Single-cell landscape of 15 pancreatic adenocarcinoma samples without pre-resection treatment. (A) PDAC cell states various from patients. (B) Integrating and reclustering of PDAC cells suggested 7 major clusters. (C) UMAP plot showing tumor cell components, grouped by sample. (D) Stacked bar plot showing tumor cell components, grouped by sample. (E) Expression of marker genes of each major cluster, showed by dot plot. (F) Expression of marker gene modules and genes showed by feature plot.

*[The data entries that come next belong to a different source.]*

(* ===== verification/Create.v ===== *)
(** * Creating a file in a directory

    The run of [ext2_open] with [O_CREAT] on a path whose directory exists and does not list the last
    element, across the components it goes through: the lookup, the claim of an inode
    ([ext2_allocate_inode]), the entry in the directory ([ext2_append_to_directory]) and the new inode
    ([ext2_flush_inode]). *)
From S2P Require Import Prelude Layout OnDisk Device Context Bitmap Super FileBuf Inode BlockMap Alloc FileIo FileSpec Files Directory Walk Lookup Append.

(** ** The path of the new file: a directory and a name *)

Lemma tokens_last cur path rest : tokens cur (path ++ 47 :: rest) = tokens cur path ++ tokens [] rest.
Proof.
  revert cur. induction path as [|b path IH]; intros cur; cbn [app tokens].
  - change (47 =? 47) with true. cbv iota. by destruct cur.
  - destruct (b =? 47); [|apply IH]. destruct cur; [apply IH|]. cbn [app]. by rewrite IH.
Qed.

(** The whole path is within the limits of the parser. *)
Record path_fits (dpath name : list Z) : Prop := {
  pf_name : Forall (fun b => b <> 47) name;
  pf_some : (0 < length name)%nat;
  pf_len : Z.of_nat (length (dpath ++ 47 :: name)) < MAX_PATH_LEN;
  pf_levels : Z.of_nat (length (path_elements dpath)) < MAX_PATH_LEVELS
}.

Lemma path_elements_snoc dpath name :
  path_fits dpath name -> path_elements (dpath ++ 47 :: name) = path_elements dpath ++ [name].
Proof.
  intros [Hn Hs Hlen Hlev]. rewrite length_app in Hlen. cbn [length] in Hlen. unfold path_elements in *.
  rewrite (take_ge (dpath ++ _)), tokens_last by (rewrite length_app; cbn [length]; lia).
  rewrite (take_ge dpath) in Hlev |- * by lia. rewrite length_take in Hlev.
  assert (tokens [] name = [name]) as ->.
  { rewrite <- (app_nil_r name) at 1. rewrite tokens_run by done. by destruct name; cbn in Hs; [lia|]. }
  unfold MAX_PATH_LEVELS in *. rewrite take_ge by (rewrite length_app; cbn [length]; lia). by rewrite take_ge by lia.
Qed.

Lemma split_last_none name : Forall (fun b => b <> 47) name -> split_last name = None.
Proof. induction 1 as [|b name Hb Hn IH]; cbn [split_last]; [done|]. rewrite IH. by destruct (Z.eqb_spec b 47). Qed.

Lemma split_last_snoc dpath name :
  Forall (fun b => b <> 47) name -> split_last (dpath ++ 47 :: name) = Some (dpath, name).
Proof.
  intros Hn. induction dpath as [|b dpath IH]; cbn [app split_last]; [by rewrite split_last_none|]. by rewrite IH.
Qed.

Lemma find_name_snoc name l i : find_name name l = None -> find_name name (l ++ [(i, name)]) = Some i.
Proof.
  induction l as [|[j n] l IH]; cbn [find_name app]; intros Hl; [by rewrite bool_decide_true|].
  by case_bool_decide; [|apply IH].
Qed.

(** ** The volume before the creation *)
Section creation.
Context {D : Type} `{Env, BlockDevice D, BlockView D}.

(** The inode bitmap of group [g], and the inode of its bit [k]. *)
Definition inode_bitmap (c : ext2context) (d : D) (g : Z) : Z :=
  bg_inode_bitmap (bg_on_disk c d (superblock_block c) g).
Definition inode_of_bit (c : ext2context) (g k : Z) : Z := s_inodes_per_group (ctx_superblock c) * g + k + 1.

(** What [ext2_allocate_inode] finds: [g] is the group it picks, [k] the first clear bit of its bitmap. *)
Record inode_free (c : cst D) (g k : Z) : Prop := {
  if_table : table_in_volume (fresh_file c);
  if_group : roomiest bg_free_inodes_count (fresh_file c) g;
  if_tables : tables_in_volume (c_ctx c) (c_dev c) g;
  if_copies : copies_ok (c_ctx c) (c_dev c);
  if_count : s_inodes_per_group (ctx_superblock (c_ctx c)) < 2147483648;
  if_bitmap i : 0 <= i < s_inodes_per_group (ctx_superblock (c_ctx c)) / 8 ->
    in_volume (c_dev c) (block_lba (c_ctx c) (inode_bitmap (c_ctx c) (c_dev c) g) i);
  if_bit : 0 <= k < 8 * (s_inodes_per_group (ctx_superblock (c_ctx c)) / 8);
  if_clear : bitmap_at (c_ctx c) (c_dev c) (inode_bitmap (c_ctx c) (c_dev c) g) k = false;
  if_first k' : 0 <= k' < k -> bitmap_at (c_ctx c) (c_dev c) (inode_bitmap (c_ctx c) (c_dev c) g) k' = true
}.

(** The sectors the directory with inode [dino] and blocks [bl] is read from. *)
Definition dir_sector (c : ext2context) (d : D) (dino : Z) (bl : list Z) (m : Z) : Prop :=
  m = ino_desc_lba c dino \/ m = ino_lba c d dino \/ file_sector bl c m.

(** The slot of inode [n], its descriptor and the sectors of the directory do not overlap; the
    slots of the two inodes may share a sector. *)
Record written_apart (c : ext2context) (d : D) (dino : Z) (bl : list Z) (n : Z) : Prop := {
  wa_located : inode_located c d n;
  wa_desc : ino_desc_lba c n <> ino_lba c d dino;
  wa_desc_dir : ~ file_sector bl c (ino_desc_lba c n);
  wa_slot : ino_lba c d n <> ino_desc_lba c dino;
  wa_slot_desc : ino_lba c d n <> ino_desc_lba c n;
  wa_slot_dir : ~ file_sector bl c (ino_lba c d n);
  wa_slots : ino_lba c d n <> ino_lba c d dino \/
    ino_off c n + 128 <= ino_off c dino \/ ino_off c dino + 128 <= ino_off c n
}.
(* ===== verification/Reopen.v ===== *)
(** * Opening with truncation

    [ext2_open] with [O_TRUNC] on an existing file: the composition of the lookup
    ([Lookup]), the truncation ([Truncate]) and the close of [FileIo]. *)
From S2P Require Import Prelude Layout OnDisk Device Context Bitmap FileBuf Inode BlockMap Alloc FileIo Directory Truncate Walk Lookup.

(** The inode [ino], of blocks [L], can be truncated: its blocks can be released, no two share a bit of
    the bitmaps, its index blocks can be read, and no bit is in the sector of its slot. *)
Record truncatable {D} `{BlockDevice D, BlockView D} (c : cst D) (ino : Z) (L : list Z) : Prop := {
  tr_located : inode_located (c_ctx c) (c_dev c) ino;
  tr_blocks : Forall (releasable c L) L;
  tr_bits : NoDup (allocation_bit (c_ctx c) (c_dev c) <$> L);
  tr_index : Forall (index_readable c L)
    (index_blocks (c_ctx c) (c_dev c) (inode_on_disk (c_ctx c) (c_dev c) ino));
  tr_slot b : b ∈ L -> ino_lba (c_ctx c) (c_dev c) ino <> bitmap_lba (c_ctx c) (c_dev c) b
}.

Section reopen_facts.
Context {D : Type} `{Env, BlockDeviceLaws D}.
Implicit Types (s : file_state D) (c : cst D).

(** Closing a file with nothing to write back changes nothing. *)
Lemma close_untouched_run f c :
  fe_magic f = EMBEXT_MAGIC -> bo_dirty (fe_buffer f) = 0 -> has_flag (fe_flags f) EXT2_FLAG_FS_DIRTY = false ->
  h_close (OpenFile f) c = Ok ((0, FreedFile), c).
Proof.
  intros Hm Hd Hfl. assert (Hrun : ext2_close (mk_fst f c) = Ok (0, mk_fst (set_fe_magic 0 f) c)).
  { unfold ext2_close. rewrite with_magic_run by done. unfold fe. rewrite bind_gets. cbn [s_fe].
    rewrite Hd. cbn [Z.eqb negb]. erewrite bind_ok by reflexivity. rewrite bind_gets. cbn [Z.eqb negb s_fe].
    rewrite Hfl. by erewrite bind_ok by reflexivity. }
  unfold h_close, on_handle. unfold mbind at 1, M_bind at 1, mbind, res_bind. by rewrite Hrun.
Qed.

(** The flags of an access mode do not say that the inode is modified. *)
Lemma access_flags_clean flags : has_flag (access_flags flags EXT2_FLAG_READ) EXT2_FLAG_FS_DIRTY = false.
Proof. unfold access_flags. by repeat case_match. Qed.

(** What the truncation asks of a volume does not depend on the system buffer. *)
Lemma releasable_same s c L bf b :
  fs_ok (s_c s) -> c_dev (s_c s) = c_dev c -> c_ctx (s_c s) = set_sysbuf bf (c_ctx c) ->
  releasable c L b -> releasable (s_c s) L b.
Proof.
  intros Hs Hd Hc [[_ H1' H2' H3' H4' H5'] Hout]. split; [split|].
  - exact Hs.
  - exact H1'.
  - rewrite Hc. exact H2'.
  - rewrite Hc, Hd. exact H3'.
  - rewrite Hc, Hd. exact H4'.
  - rewrite Hc, Hd. exact H5'.
  - unfold group_lba, group_of. rewrite Hc, Hd. exact Hout.
Qed.

Lemma readable_same s c L bf b :
  c_dev (s_c s) = c_dev c -> c_ctx (s_c s) = set_sysbuf bf (c_ctx c) ->
  index_readable c L b -> index_readable (s_c s) L b.
Proof. intros Hd Hc Hr. unfold index_readable. rewrite Hc, Hd. exact Hr. Qed.

Lemma truncated_blocks_sysbuf bf cx (d : D) r :
  truncated_blocks (set_sysbuf bf cx) d r = truncated_blocks cx d r.
Proof. reflexivity. Qed.

Lemma index_blocks_sysbuf bf cx (d : D) r : index_blocks (set_sysbuf bf cx) d r = index_blocks cx d r.
Proof. reflexivity. Qed.

(** The branch of an existing file that is truncated. *)
Lemma open_existing_truncates s flags mode :
  has_flag flags O_TRUNC = true -> has_flag flags (Z.lor O_WRONLY O_RDWR) = true ->
  open_error (read_only (c_ctx (s_c s))) (Some (fe_inode (s_fe s))) flags mode = None ->
  open_existing flags (Z.land mode 512) s =
    (ext2_truncate_file ;; modify (upd_fe (set_fe_cursor 0)) ;; mret true) s.
Proof.
  intros Ht Hw. unfold open_existing, open_error, fe, fctx. rewrite !bind_gets, Ht, Hw. cbn [negb].
  repeat case_match; try done. intros _. unfold mbind, M_bind. by destruct (ext2_truncate_file s) as [[]|].
Qed.

(** The whole opening: it returns the emptied file in a state with its blocks released. *)
Lemma open_truncate_run fuel name flags mode de c ino :
  let r := inode_on_disk (c_ctx c) (c_dev c) ino in
  let L := truncated_blocks (c_ctx c) (c_dev c) r in
  fs_ok c -> env_malloc (c_tick c) = true -> length (d_name de) = 256%nat ->
  walk fuel (c_ctx c) (c_dev c) EXT2_ROOT_INO (path_elements name) (Some ino) ->
  has_flag flags O_TRUNC = true -> has_flag flags (Z.lor O_WRONLY O_RDWR) = true ->
  open_error (read_only (c_ctx c)) (Some r) flags mode = None ->
  truncatable c ino L ->
  exists s de' t, looks (c_ctx c) (c_dev c) s /\ fe_inode (s_fe s) = r /\ fe_inode_number (s_fe s) = ino /\
    fe_flags (s_fe s) = access_flags flags EXT2_FLAG_READ /\ released s L (emptied r) t /\
    ext2_open fuel name flags mode de c = Ok ((OpenFile (set_fe_cursor 0 (s_fe t)), de'), s_c t).
Proof.
  intros r L Hc Hm Hde Hw Htr Hwr Herr [Hil Hrel Hbits Hread _].
  unfold ext2_open. cbn [ext2_open_rec]. set (a := append_with _ _).
  destruct (open_body_found a fuel name flags mode de c ino Hc Hde Hw Hil)
    as (de' & s & Hlk & Hr & Hn & _ & Hfl & Hbody).
  pose proof Hlk as [[Hok _] Hcl Hd [bf Hctx]].
  assert (HL : truncated_blocks (c_ctx (s_c s)) (c_dev (s_c s)) (fe_inode (s_fe s)) = L)
    by (rewrite Hctx, Hd, Hr; apply truncated_blocks_sysbuf).
  pose proof (truncate_run s Hok Hcl) as Hrun. cbv zeta in Hrun. rewrite HL in Hrun. clear HL. clearbody L.
  destruct Hrun as (t & Hrun & Ht).
  - eapply Forall_impl; [|exact Hrel]. intros b Hb. by eapply releasable_same; [apply Hok | | |].
  - rewrite Hctx, Hd. exact Hbits.
  - rewrite Hctx, Hd, Hr, index_blocks_sysbuf. eapply Forall_impl; [|exact Hread]. intros b Hb.
    eapply (readable_same s c); [exact Hd | exact Hctx | exact Hb].
  - rewrite Hr in Ht. exists s, de', t. do 5 (split; [done|]).
    eapply (open_run a fuel name flags mode de c true de' (upd_fe (set_fe_cursor 0) t)); [done|].
    rewrite Hbody. rewrite (bind_ok _ _ _ true (upd_fe (set_fe_cursor 0) t)); [done|].
    rewrite open_existing_truncates; [by erewrite bind_ok by exact Hrun | done | done |].
    rewrite Hctx, Hr. exact Herr.
Qed.
End reopen_facts.

(** * Properties *)
Section reopen_properties.
Context {D : Type} `{Env, BlockDeviceLaws D}.
Implicit Types (c : cst D).

(** C26: the truncation of [O_TRUNC] is not written back: after opening an existing file with [O_TRUNC] and
    closing it, both successful, the allocation bits of its blocks are clear on the device, but the
    sector of its inode is what it was, with the old size and the numbers of the blocks that are now
    free, because [ext2_truncate_file] does not mark the inode as modified. *)
Theorem truncation_not_written_back fuel name flags mode de c ino :
  let r := inode_on_disk (c_ctx c) (c_dev c) ino in
  let n := ino_lba (c_ctx c) (c_dev c) ino in
  let L := truncated_blocks (c_ctx c) (c_dev c) r in
  fs_ok c -> env_malloc (c_tick c) = true -> length (d_name de) = 256%nat ->
  walk fuel (c_ctx c) (c_dev c) EXT2_ROOT_INO (path_elements name) (Some ino) ->
  has_flag flags O_TRUNC = true -> has_flag flags (Z.lor O_WRONLY O_RDWR) = true ->
  open_error (read_only (c_ctx c)) (Some r) flags mode = None ->
  truncatable c ino L ->
  exists f de' c', ext2_open fuel name flags mode de c = Ok ((OpenFile f, de'), c') /\
    fe_inode f = emptied r /\ fe_cursor f = 0 /\
    h_close (OpenFile f) c' = Ok ((0, FreedFile), c') /\
    (forall b, b ∈ L ->
       bit_get (dev_sector (c_dev c') (bitmap_lba (c_ctx c) (c_dev c) b)) (bitmap_bit (c_ctx c) b) = false) /\
    dev_sector (c_dev c') n = dev_sector (c_dev c) n /\
    decode (slice (ino_off (c_ctx c) ino) 128 (dev_sector (c_dev c') n)) = r.
Proof.
  intros r n L Hc Hm Hde Hw Htr Hwr Herr Htc. pose proof Htc as [Hil Hrel _ _ Hn].
  destruct (open_truncate_run fuel name flags mode de c ino Hc Hm Hde Hw Htr Hwr Herr Htc)
    as (s & de' & t & [[_ Hmg] _ Hd [bf Hctx]] & Hr & _ & Hfl & [Hok Hcl [bo Hfe] _ _ Hsec _] & Hopen).
  fold r L in Hfe, Hsec.
  assert (Hsec' : forall m, in_volume (c_dev c) m ->
    dev_sector (c_dev (s_c t)) m = cleared (c_ctx c) (c_dev c) L m).
  { intros m Hv. rewrite Hsec by (by rewrite Hd). rewrite Hctx, Hd. reflexivity. }
  assert (Hslot : dev_sector (c_dev (s_c t)) n = dev_sector (c_dev c) n).
  { rewrite Hsec' by apply Hil. by apply cleared_other. }
  exists (set_fe_cursor 0 (s_fe t)), de', (s_c t). split; [exact Hopen|].
  split; [by rewrite Hfe|]. split; [done|]. split; [|split; [|split; [done | by rewrite Hslot]]].
  - apply close_untouched_run; [by rewrite Hfe | done |]. rewrite Hfe. cbn [fe_flags upd_fe_inode set_fe_buffer set_fe_cursor].
    rewrite Hfl. apply access_flags_clean.
  - intros b Hb. pose proof (bitmap_bit_range (c_ctx c) b).
    assert (Hv : in_volume (c_dev c) (bitmap_lba (c_ctx c) (c_dev c) b))
      by (rewrite list.Forall_forall in Hrel; apply (Hrel b Hb)).
    rewrite Hsec', bit_get_cleared by (try done; try lia; apply Hc).
    rewrite bool_decide_true, andb_false_r; [done|]. by apply (list_elem_of_fmap_2 (allocation_bit _ _)).
Qed.
End reopen_properties.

Gene module signatures express differentially in PDAC and adjacent normal tissues

Due to the auto-digestive feature of pancreatic normal tissue, RNA sequencing on normal pancreas tissue is limited [22]. To define the relative expression of gene module signatures in PDAC and adjacent normal tissues, we analyzed a spatial transcriptome profile obtained from a pan-cancer study. ssGSEA were applied to score the gene module expression, which has been proven to be robust for spatial transcriptome data. Hypoxia, squamous, pEMT gene modules were higher expressed in PDAC tumor tissues, while endocrine and exocrine gene modules were higher expressed in adjacent normal tissues (Fig. 2A). We then evaluated the association between gene modules and PDAC survival outcome. TCGA-PAAD patients were divided into two groups according to median ssGSEA score of specific gene modules, respectively. Briefly, pEMT and squamous gene modules were found significantly related to shorter overall survival interval, while endocrine gene module showed significant relationship with longer overall survival interval, and exocrine gene module showed no significant relationship with overall survival, according to log-rank test, threshold p<0.05 (Fig. 2B).

Fig. 2.

Fig. 2

(A) Spatial expression pattern of gene modules defining PDAC cell states. (B) Impact of defined gene modules on overall survival of TCGA-PAAD patients.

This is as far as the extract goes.